-- Supplied entries follows --

Definition raw_segment (e : Entry) : Segment :=
  mkSegment (e_SegmentID e) SegmentRaw (e_Size e) (e_Digest e) (PayloadDir ++ "/" ++ e_Path e)%string.

(** A session that received [parts]. *)
Record session_ok (s : SimpleSession) (parts : list (string * string)) (w : world) : Prop := {
  so_unpub : unpub (ss_id s) w; so_id : plain (ss_id s) = true /\ valid_utf8 (ss_id s) = true;
  so_entries : Forall2 (simple_entry (tree_of (staging w) (ss_id s))) (ss_entries s) parts;
  so_segments : ss_segments s = map raw_segment (ss_entries s);
  so_roots : ss_roots s = map e_Path (ss_entries s) }.

Lemma simple_entry_others t t' target e part : simple_entry t e part -> look t target = None ->
  others target t t' -> simple_entry t' e part.
Proof.
  intros [A B C D E F G H I J] Hn Ho. split; try done. rewrite Ho; [done|]. intros E'. congruence.
Qed.

Lemma session_idle s parts w w1 : session_ok s parts w -> idle w w1 -> session_ok s parts w1.
Proof.
  intros [[Hw Hl] A B C D] Hi. pose proof Hi as (_ & E2 & E3 & _).
  split; try done; [split; [by eapply idle_Inv|by rewrite E3]|by rewrite E2].
Qed.

Lemma session_frame_ok s parts w w1 target : session_ok s parts w -> look (tree_of (staging w) (ss_id s)) target = None ->
  session_frame (ss_id s) target (tree_of (staging w) (ss_id s)) w1 -> session_ok s parts w1.
Proof.
  intros [_ A B C D] Hn [Hu Ho]. split; [done|done| |done|done].
  eapply Forall2_impl; [exact B|]. intros e part He. by eapply simple_entry_others.
Qed.

Lemma wp_rand_keeps {B : Type} n (f : list Z -> prog world B) (Q : B -> world -> Prop) w :
  Inv w -> (Inv (set_rpos (rpos w + n) w) -> Forall (fun b => 0 <= b < 256)%Z (bytes_at w (rpos w) n) ->
    wp Inv (f (bytes_at w (rpos w) n)) Q (set_rpos (rpos w + n) w)) -> wp Inv (bind (rand_Read n) f) Q w.
Proof.
  intros Hw Hf. apply wp_bind, wp_act. intros b w1 [[= <- <-]|(? & ? & [=] & _)].
  assert (Hw1 : Inv (set_rpos (rpos w + n) w)) by (by apply (Inv_same w)).
  split; [done|]. apply Hf; [done|apply bytes_at_range].
Qed.

Lemma segment_id_valid w n k : let id := ("s-" ++ EncodeToString (bytes_at w n k))%string in
  valid_utf8 id = true /\ plain id = true.
Proof.
  pose proof (EncodeToString_lower _ (bytes_at_range w n k)) as Hhex. split.
  - rewrite valid_utf8_prefix by done. by apply lower_hex_valid.
  - apply plain_spec. apply lower_hex_no_slash in Hhex. by split_and!.
Qed.

Lemma payload_join id clean : plain id = true -> plain clean = true ->
  SafeJoinIn (staging_root cfg id) [PayloadDir] clean = Some [PayloadDir; clean].
Proof.
  intros Hid Hc. pose proof (SafeJoinIn_plain (staging_root cfg id) [PayloadDir] [clean]) as Hj.
  cbn [join String.concat app] in Hj. apply Hj; [by intros [_ [=]]%app_eq_nil|done| |by apply Forall_singleton].
  apply Forall_app. split; [by apply staging_root_plain|by apply Forall_singleton].
Qed.

(** Recording the part: the identifier, the time and the new session. *)
Lemma record_part_wp clean chs written since s parts w : session_ok s parts w -> plain clean = true ->
  written = slen (join "" chs) -> (slen (join "" chs) < 2^63)%Z ->
  look (tree_of (staging w) (ss_id s)) [PayloadDir; clean] = Some (CFile (join "" chs)) ->
  wp Inv (segID <- ids_Segment ;; now <- Now ;;
    Ret (inr (mkSession (ss_id s) (ss_note s) (ss_ttlMinutes s)
        (ss_entries s ++ [mkEntry clean EntryFile written (int64 now) 420 (HashBytes (join "" chs)) segID 0])
        (ss_segments s ++ [mkSegment segID SegmentRaw written (HashBytes (join "" chs)) (PayloadDir ++ "/" ++ clean)%string])
        (ss_roots s ++ [clean]) ({[ToLower clean]} ∪ ss_seenNames s)
        (ss_bytes s + written)%Z since)))
    (fun (r : ecode + SimpleSession) (w1 : world) => forall s', r = inr s' ->
      ss_id s' = ss_id s /\ session_ok s' (parts ++ [(clean, join "" chs)]) w1) w.
Proof.
  intros Hs Hp -> Hlen Hl. pose proof Hs as [[Hw Hlive] A B C D]. unfold ids_Segment, New.
  apply wp_bind, wp_rand_keeps; [done|]. intros Hw1 Hr. cbn [wp].
  assert (Hs1 : session_ok s parts (set_rpos (rpos w + 16) w)) by (by split; [split|..]).
  apply wp_bind, (wp_within idle); [apply idle_Now|intros w2 Hi; by eapply idle_Inv|]. intros now w2 Hi.
  pose proof (session_idle _ _ _ _ Hs1 Hi) as [Hu2 A2 B2 C2 D2]. cbn [wp].
  intros s' [= <-]. split; [done|]. split; cbn [ss_id ss_entries ss_segments ss_roots]; [done|done| | |].
  - apply Forall2_app; [done|]. constructor; [|constructor].
    assert (H0 : (0 <= slen (join "" chs))%Z) by (unfold slen; lia).
    split; cbn [e_Path e_Type e_Size e_MTimeUnixNS e_Mode e_SegmentOffset e_Digest e_SegmentID fst snd];
      [reflexivity|exact Hp|reflexivity|reflexivity| |reflexivity|reflexivity|reflexivity|apply segment_id_valid|].
    + split; [unfold in_int64, min_int64, max_int64; lia|apply int64_range].
    + destruct Hi as (_ & E2 & _). rewrite E2. exact Hl.
  - by rewrite C2, map_app.
  - by rewrite D2, map_app.
Qed.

-- Supplied entries concluded --

● **Task**: Repeat the material word for word from its opening line up to and including the line containing "Lemma segment_id_valid w".

● **Written response**:
Definition raw_segment (e : Entry) : Segment :=
  mkSegment (e_SegmentID e) SegmentRaw (e_Size e) (e_Digest e) (PayloadDir ++ "/" ++ e_Path e)%string.

(** A session that received [parts]. *)
Record session_ok (s : SimpleSession) (parts : list (string * string)) (w : world) : Prop := {
  so_unpub : unpub (ss_id s) w; so_id : plain (ss_id s) = true /\ valid_utf8 (ss_id s) = true;
  so_entries : Forall2 (simple_entry (tree_of (staging w) (ss_id s))) (ss_entries s) parts;
  so_segments : ss_segments s = map raw_segment (ss_entries s);
  so_roots : ss_roots s = map e_Path (ss_entries s) }.

Lemma simple_entry_others t t' target e part : simple_entry t e part -> look t target = None ->
  others target t t' -> simple_entry t' e part.
Proof.
  intros [A B C D E F G H I J] Hn Ho. split; try done. rewrite Ho; [done|]. intros E'. congruence.
Qed.

Lemma session_idle s parts w w1 : session_ok s parts w -> idle w w1 -> session_ok s parts w1.
Proof.
  intros [[Hw Hl] A B C D] Hi. pose proof Hi as (_ & E2 & E3 & _).
  split; try done; [split; [by eapply idle_Inv|by rewrite E3]|by rewrite E2].
Qed.

Lemma session_frame_ok s parts w w1 target : session_ok s parts w -> look (tree_of (staging w) (ss_id s)) target = None ->
  session_frame (ss_id s) target (tree_of (staging w) (ss_id s)) w1 -> session_ok s parts w1.
Proof.
  intros [_ A B C D] Hn [Hu Ho]. split; [done|done| |done|done].
  eapply Forall2_impl; [exact B|]. intros e part He. by eapply simple_entry_others.
Qed.

Lemma wp_rand_keeps {B : Type} n (f : list Z -> prog world B) (Q : B -> world -> Prop) w :
  Inv w -> (Inv (set_rpos (rpos w + n) w) -> Forall (fun b => 0 <= b < 256)%Z (bytes_at w (rpos w) n) ->
    wp Inv (f (bytes_at w (rpos w) n)) Q (set_rpos (rpos w + n) w)) -> wp Inv (bind (rand_Read n) f) Q w.
Proof.
  intros Hw Hf. apply wp_bind, wp_act. intros b w1 [[= <- <-]|(? & ? & [=] & _)].
  assert (Hw1 : Inv (set_rpos (rpos w + n) w)) by (by apply (Inv_same w)).
  split; [done|]. apply Hf; [done|apply bytes_at_range].
Qed.

Lemma segment_id_valid w n k : let id := ("s-" ++ EncodeToString (bytes_at w n k))%string in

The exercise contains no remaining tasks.